The magnitude of the IoT phenomenon
McKinsey estimates that the total IoT market size in 2015 was up to $900m and set to grow to $3.7b in 2020 as a result of a stunning 32.4% CAGR. Within the EU, the number of IoT connections is estimated to increase from approximately 1.8 million in 2013 to almost 6 billion in 2020, leading to the EU IoT market being in excess of one trillion euros by 2020.
The EU has wasted no time to make the most of IoT by investing in all its facets. The previous Commission already signed a MoU with the ‘Big Data Value Association’ which includes ATOS, Nokia Solutions and Networks, Orange, SAP, Siemens and research bodies such as Fraunhofer and the German Centre for Artificial Intelligence. Over €500 million were earmarked for investment over 5 years (2016-2020) from Horizon 2020 which private partners are expected to match at least four times over (€2 billion).
The impact of IoT and the most conspicuous of its siblings, AI, goes well beyond economic growth and jobs. Last year, US technology groups including Google, Facebook, Microsoft, Amazon and IBM have set up the ‘Partnership on Artificial Intelligence to benefit people and society’ with a view to conduct research into questions that surround AI such as ethics and to develop ways to make technology easier to understand.
In light of such premises, the inroads of AI into our daily life were indeed worth the consideration of the ‘Digital in Practice Programme’ (DiPP). To this effect, DIGITALEUROPE gathered on 9 February 2017 a panel of distinguished experts moderated by John Higgins, Director General; Mady Delvaux-Stehres, MEP, Chair of the Working Group on Robotics; Juha Heikkila, Head of Unit, Robotics & AI, DG CNECT, European Commission; Erik Mannens, CTO, Data Science & Research Manager, Ghent University; Jonathan Sage, AI Policy Lead EU, Government & Regulatory Affairs, IBM.
Even figuring out the perimeter of the issue looks challenging. Semantics reflects a top down approach: based on modelisation, it churns out answers that are all correct. You can think of it as a ‘white box’. In contrast, AI proper is bottom-up: you feed as much data as possible into the systems; resulting answers are approximate and unverifiable. This is the ‘black box’ side, a source of occasionally scary stories.

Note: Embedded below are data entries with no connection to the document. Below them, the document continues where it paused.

(** * Lemmas *)
(** Pairs added to what was there. *)
Definition added (v : Values) (pairs : list Pair) (params : Values) : Prop :=
  ∀ k, params !! k = match values_of pairs k with [] => v !! k | l => Some (default [] (v !! k) ++ l) end.
Lemma added_nil v : added v [] v.
Proof. done. Qed.
Lemma added_cons v p pairs params : added (vadd v (Field p) (Value p)) pairs params → added v (p :: pairs) params.
Proof.
  intros H k. rewrite (H k). unfold values_of, vadd. cbn [List.filter]. destruct (eqb (Field p) k) eqn:He.
  - apply eqb_true in He as <-. rewrite lookup_insert_eq. cbn [fmap list_fmap default].
    destruct (Value <$> _) as [|x l]; [done|]. cbn. by rewrite <- app_assoc.
  - apply eqb_false in He. by rewrite lookup_insert_ne.
Qed.
Lemma added_collected pairs params : added ∅ pairs params → collected pairs params.
Proof. intros H k. rewrite (H k), lookup_empty. by destruct (values_of pairs k). Qed.
Lemma add_params_added v pairs params :
  add_params v pairs = Ok params → added v pairs params ∧ ∀ p, p ∈ pairs → Field p ≠ "vmid".
Proof.
  revert v. induction pairs as [|p pairs IH]; intros v; cbn [add_params].
  - intros [= <-]. split; [apply added_nil|]. by intros p ?%elem_of_nil.
  - rewrite guard_iff, negb_eqb. intros [Hp [Ha Hn]%IH]. split; [by apply added_cons|].
    intros q [->|Hq]%elem_of_cons; auto.
Qed.
Lemma none_nil {E} (sel : event E → bool) : none sel [].
Proof. by intros x ?%elem_of_nil. Qed.
Lemma none_app {E} (sel : event E → bool) tr tr' : none sel tr → none sel tr' → none sel (tr ++ tr').
Proof. intros H H' x [?|?]%elem_of_app; auto. Qed.
Lemma none_cons {E} (sel : event E → bool) x tr : sel x = false → none sel tr → none sel (x :: tr).
Proof. intros H H' y [->|?]%elem_of_cons; auto. Qed.
Lemma none_guarded {E} (sel : event E → bool) Q tr : none sel tr → guarded sel Q tr.
Proof. intros H pre x post -> Hx. rewrite (H x) in Hx; [done|set_solver]. Qed.
Lemma guarded_app {E} (sel : event E → bool) Q tr tr' :
  guarded sel Q tr → guarded sel (λ pre x, Q (tr ++ pre) x) tr' → guarded sel Q (tr ++ tr').
Proof.
  intros H H' pre x post Heq Hx. apply app_eq_app in Heq as (l & [[-> Hl]|[-> Hl]]); [|by eapply H'].
  destruct l as [|y l]; cbn in Hl.
  - rewrite <- (app_nil_r pre), <- (app_nil_r (pre ++ [])). by apply (H' [] x post).
  - injection Hl as <- ->. by apply (H pre x l).
Qed.
Lemma guarded_mono {E} (sel : event E → bool) (Q Q' : list (event E) → event E → Prop) tr :
  (∀ pre x, Q pre x → Q' pre x) → guarded sel Q tr → guarded sel Q' tr.
Proof. intros HQ H pre x post -> Hx. eapply HQ, H; [done|exact Hx]. Qed.
Lemma guarded_one {E} (sel : event E → bool) (Q : list (event E) → event E → Prop) x : (sel x = true → Q [] x) → guarded sel Q [x].
Proof. intros H [|y pre] z post Heq Hz; [injection Heq as <- _; auto|by destruct pre]. Qed.
(** ** The Op *)
Section op.
Context (node : string) (VMID : Z) (Params : Values) (key : ObjectKey).
Local Notation op := (VMCreate node VMID Params).
Definition create_before (pre : list (event clientE)) (x : event clientE) : Prop :=
  (∃ a, x = Ev (CCreateVM VMID Params) a) ∧ ∃ e, Ev (CGetVM node VMID) (Er e) ∈ pre.
(** The calls that a create makes under its lock are those of these four. *)
Definition foreign (ev : event clientE) : bool :=
  match ev with Ev e _ => match e with CLock _ | CGetVM _ _ | CCreateVM _ _ | CWaitForTask _ _ => false | _ => true end end.
Definition created (tr : list (event clientE)) : Prop :=
  ∃ upid, Ev (CCreateVM VMID Params) (Ok upid) ∈ tr ∧ Ev (CWaitForTask node upid) (Ok tt) ∈ tr.
Lemma create_before_app tr pre x : create_before pre x → create_before (tr ++ pre) x.
Proof. intros [? (e & ?)]. split; [done|]. exists e. set_solver. Qed.
(** At most one create, first of all. *)
Definition at_most_create (tr : list (event clientE)) : Prop :=
  none foreign tr ∧ (none changing_event tr ∨ ∃ a tail, tr = Ev (CCreateVM VMID Params) a :: tail ∧ none changing_event tail).
Lemma apply_creates s :
  always (create_Apply node VMID Params s) (λ tr rs, at_most_create tr ∧ (rs.1 = Ok tt → created tr)).
Proof.
  unfold create_Apply. destruct (create_Validate VMID Params) as [[]|e]; [|split; [split; [apply none_nil|left; apply none_nil]|done]].
  cbn [bind trigger always]. intros [upid|e]; cbn [bind trigger always fst].
  - intros [[]|e]; (split; [split; [by do 2 (apply none_cons; [done|]); apply none_nil|
      right; do 2 eexists; split; [done|]; by apply none_cons, none_nil]|]); [|done].
    intros _. exists upid. split; [by left|by right; left].
  - split; [|done]. split; [by apply none_cons, none_nil|]. right. do 2 eexists. split; [done|]. apply none_nil.
Qed.
Lemma after_read e tr tail :
  at_most_create tr → none changing_event tail → none foreign tail →
  guarded changing_event create_before (Ev (CGetVM node VMID) (Er e) :: tr ++ tail) ∧
  none foreign (Ev (CGetVM node VMID) (Er e) :: tr ++ tail).
Proof.
  intros [Hu Hc] Ht Hu'. split; [|apply none_cons; [done|by apply none_app]].
  apply (guarded_app _ _ [_]); [by apply none_guarded, none_cons, none_nil|].
  apply guarded_app; [|by apply none_guarded].
  destruct Hc as [Hc|(a & tl & -> & Hc)]; [by apply none_guarded|].
  apply (guarded_app _ _ [_]); [|by apply none_guarded]. apply guarded_one. intros _. split; [by eexists|]. exists e. by left.
Qed.
Lemma create_attempts n s :
  always (interp (op_handler op) (attempts (impl_of op) key false n) s) (λ tr rs,
    guarded changing_event create_before tr ∧ none foreign tr ∧
    ∀ r, rs.1 = Ok r → Changed r = true → created tr).
Proof.
  revert s. induction n as [|n IH]; intros s; cbn [attempts bind trigger interp op_handler Read VMCreate]; unfold create_Read;
    cbn [bind trigger always fst snd interp op_handler Satisfied VMCreate create_Satisfied snap_empty negb eqb];
    (intros [vm|e]; cbn [fst snd bind trigger always interp op_handler]).
  1,3: assert (Satisfied op s (encode_vm vm) = true) as -> by (by destruct vm);
    cbn [negb check impl_of NoopChecker is_some VMCreate PostNoop bind trigger interp always fst snd];
    split_and!; [by apply none_guarded, none_cons, none_nil|by apply none_cons, none_nil|by intros r [= <-]].
  all: change (Satisfied op s (SText "")) with false; cbv iota; cbn [interp op_handler Apply VMCreate];
    eapply always_call; [apply apply_creates|]; intros tr [[[]|e1] s1] [Ha Hc]; cbn [fst snd] in *.
  1,3: cbn [impl_of ReReader PostApplier is_some VMCreate ReRead PostApply check bind trigger interp op_handler fst snd];
    unfold create_ReRead, create_PostApply; cbn [bind trigger always fst snd]; intros vm2;
    (destruct vm2 as [vm2|e2]; [|destruct (isMissingVMError e2 VMID)]); cbn [fst snd bind interp always trigger op_handler VMCreate PostApply]; 
    (split; [|split]); try (apply after_read; [done|by apply none_cons, none_nil..]).
  1-6: intros r _ _; destruct (Hc eq_refl) as (upid & ? & ?); exists upid; rewrite !elem_of_cons, !elem_of_app; auto.
  - cbn [interp always fst snd]. split; [|split]; [apply after_read; [done|apply none_nil..]..|done].
  - destruct (errors_Is ErrConflict e1); cbn [interp always fst snd].
    2: { split; [|split]; [apply after_read; [done|apply none_nil..]..|done]. }
    eapply always_mono; [|apply IH]. intros tr' rs (Hg & Hu & Hr).
    destruct (after_read e tr [] Ha (none_nil _) (none_nil _)) as [Hg0 Hu0]. rewrite app_nil_r in Hg0, Hu0.
    split; [|split].
    + apply (guarded_app _ _ (_ :: tr)); [done|]. eapply guarded_mono; [|exact Hg]. intros pre x. apply create_before_app.
    + by apply (none_app _ (_ :: tr)).
    + intros r H1 H2. destruct (Hr r H1 H2) as (upid & ? & ?). exists upid. rewrite !elem_of_cons, !elem_of_app. auto.
Qed.
(** A change is made under the lock, after a read that found no VM. *)
Definition locked_create (pre : list (event clientE)) (x : event clientE) : Prop :=
  create_before pre x ∧ Ev (CLock key) (Ok tt) ∈ pre ∧ none foreign pre.
Lemma create_run s :
  always (run_op op key false s) (λ tr rs,
    guarded changing_event locked_create tr ∧ ∀ r, rs.1 = Ok r → Changed r = true → created tr).
Proof.
  unfold run_op, Run. cbn [bind trigger interp op_handler always fst snd]. intros [[]|e]; cbn [interp bind trigger always fst snd].
  2: { split; [by apply none_guarded, none_cons, none_nil|done]. }
  apply interp_bind. eapply always_mono; [|apply create_attempts]. intros tr [r s1] (Hg & Hu & Hr).
  cbn [bind trigger interp op_handler always fst snd]. intros []. split.
  - apply (guarded_app _ _ [_]); [by apply none_guarded, none_cons, none_nil|].
    apply guarded_app; [|by apply none_guarded, none_cons, none_nil].
    intros pre x post Heq Hx. split; [|split].
    + apply (create_before_app [_]). by eapply Hg.
    + by left.
    + apply none_cons; [done|]. intros y Hy. apply Hu. rewrite Heq. set_solver.
  - intros x H1 H2. destruct (Hr x H1 H2) as (upid & ? & ?). exists upid. rewrite !elem_of_cons, !elem_of_app. auto.
Qed.
End op.
(** ** The Op over the routed client *)
Definition h_unlocking (ev : event hostE) : bool := match ev with Ev e _ => match e with HUnlock => true | _ => false end end.
(** A read of the VM that failed. *)
Definition unread (node : string) (vmid : Z) (tr : list (event pveE)) : Prop :=
  ∃ t e, (∀ x, x ∈ t → x ∈ tr) ∧ exec (GetVM node vmid) t (Er e).
(** PVE answered the request for the VM with a task, which was seen to end well. *)
Definition started (node : string) (vmid : Z) (params : Values) (upid : string) (tr : list (event pveE)) : Prop :=
  ∃ hr, Ev (Http "POST" (qemu_path node) (vset params "vmid" (itoa vmid))) hr ∈ tr ∧ answered_upid hr upid.
Definition ended_well (upid : string) (tr : list (event pveE)) : Prop :=
  ∃ exit, taskExitSucceeded exit = true ∧ Ev (PcTask upid) (Ok ("stopped", exit)) ∈ tr.
Definition host_created (node : string) (vmid : Z) (params : Values) (tr : list (event pveE)) : Prop :=
  ∃ upid, started node vmid params upid tr ∧ ended_well upid tr.
Section routed_create.
Context (t : Target).
Local Notation node := (Node t).
Definition create_step (_ : bool) (ev : event clientE) (tr : list (event hostE)) (_ : bool) : Prop :=
  (changing_event ev = false → host_changes tr = []) ∧ (foreign ev = false → none h_unlocking tr) ∧
  match ev with
  | Ev e r =>
      match e in clientE R return R → Prop with
      | CLock k => λ r, Ev (HLock k) r ∈ tr
      | CGetVM nd v => λ r, ∀ e, r = Er e → unread nd v (pve_trace tr)
      | CCreateVM v ps => λ r,
          (∀ x, x ∈ tr → host_changing x = true →
             ∃ a, x = Ev (HPve (Http "POST" (qemu_path node) (vset ps "vmid" (itoa v)))) a) ∧
          ∀ upid, r = Ok upid → started node v ps upid (pve_trace tr)
      | CWaitForTask nd upid => λ r, r = Ok tt → ended_well upid (pve_trace tr)
      | _ => λ _, True
      end r
  end.
Lemma lifted_keeps tr : none h_unlocking (lift_event (@HPve) <$> tr).
Proof. intros x ([R e r] & -> & _)%list_elem_of_fmap. done. Qed.
Lemma CreateVM_sends vmid params :
  always (CreateVM node vmid params) (λ tr r,
    (∀ x, x ∈ tr → ∃ a, x = Ev (Http "POST" (qemu_path node) (vset params "vmid" (itoa vmid))) a) ∧
    ∀ upid, r = Ok upid → started node vmid params upid tr).
Proof.
  unfold CreateVM. cbv zeta. destruct (negb (eqb node "")); [|split; [by intros x ?%elem_of_nil|done]].
  eapply always_mono; [|apply upid_request_spec]. intros tr r [[[-> Hr]|(hr & -> & Hr)] _].
  - split; [by intros x ?%elem_of_nil|]. by intros upid ->.
  - split; [intros x ->%list_elem_of_singleton; eauto|]. intros upid Hu. exists hr. split; [by left|auto].
Qed.
Lemma create_answers R (e : clientE R) s : always (routed t R e s) (λ tr rs, create_step s (Ev e rs.1) tr rs.2).
Proof.
  unfold create_step. apply always_and; [|apply always_and].
  - cbn [changing_event]. destruct (changing e) eqn:Hc; [by apply always_true|]. eapply always_mono; [|by apply routed_quiet]. done.
  - destruct e; try (by apply always_true); cbn [routed].
    + cbn. intros r _ x [->|[]%elem_of_nil]%elem_of_cons. done.
    + eapply always_mono; [|apply (rest_spec _ (λ _ _, True)), always_true; done]. cbn. intros tr rs (t0 & -> & _) _. apply lifted_keeps.
    + eapply always_mono; [|apply (rest_spec _ (λ _ _, True)), always_true; done]. cbn. intros tr rs (t0 & -> & _) _. apply lifted_keeps.
    + eapply always_mono; [|apply (rest_spec _ (λ _ _, True)), always_true; done]. cbn. intros tr rs (t0 & -> & _) _. apply lifted_keeps.
  - destruct e; try (by apply always_true); cbn [routed].
    + cbn. intros r. by left.
    + eapply always_mono; [|eapply rest_spec, (proj2 (always_exec _ _))]. 2: { intros tr r H. exact H. }
      cbn. intros tr rs (t0 & -> & H & _) e He. rewrite pve_trace_lift. unfold vm_pointer in H.
      apply exec_bind in H as (t1 & r0 & t2 & -> & H1 & [-> Hr]). rewrite He in Hr. destruct r0 as [vm|e0]; [done|].
      exists t1, e0. split; [set_solver|done].
    + eapply always_mono; [|apply rest_spec, CreateVM_sends]. cbn. intros tr rs (t0 & -> & [Hx Hr] & _). rewrite pve_trace_lift. split; [|done].
      intros x (y & -> & Hy)%list_elem_of_fmap Hch. destruct (Hx y Hy) as [a ->]. by exists a.
    + eapply always_mono; [|apply rest_spec, WaitForTask_spec]. cbn. intros tr rs (t0 & -> & [_ Ho] & _) Hr. rewrite pve_trace_lift.
      rewrite Hr in Ho. destruct Ho as (exit & ? & Hend). exists exit. split; [done|].
      destruct Hend as [tr0 ->]. set_solver.
Qed.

Bottom line, AI is computer power able to perform human tasks: why not call it ‘cognitive computing’ since it aims to improve our own act, to augment our own intelligence instead of replacing it? Cognitive computing includes machine learning, semantics, speech recognition and other human interfaces, high performance computing, etc. None of these AI instances is really new: from the first ever reference to AI in 1956 to IBM Deep Blue beating Kasparov or winning the ‘Jeopardy’ quiz, or Google AI beating the world champion of Go, massive amounts of data have been put to spectacular use thanks to AI. But behind the headlines AI has been powering leading edge diagnosis and other healthcare devices, cyber-security systems, anti-fraud software for the finance industry, automated transportation networks, retail business, etc.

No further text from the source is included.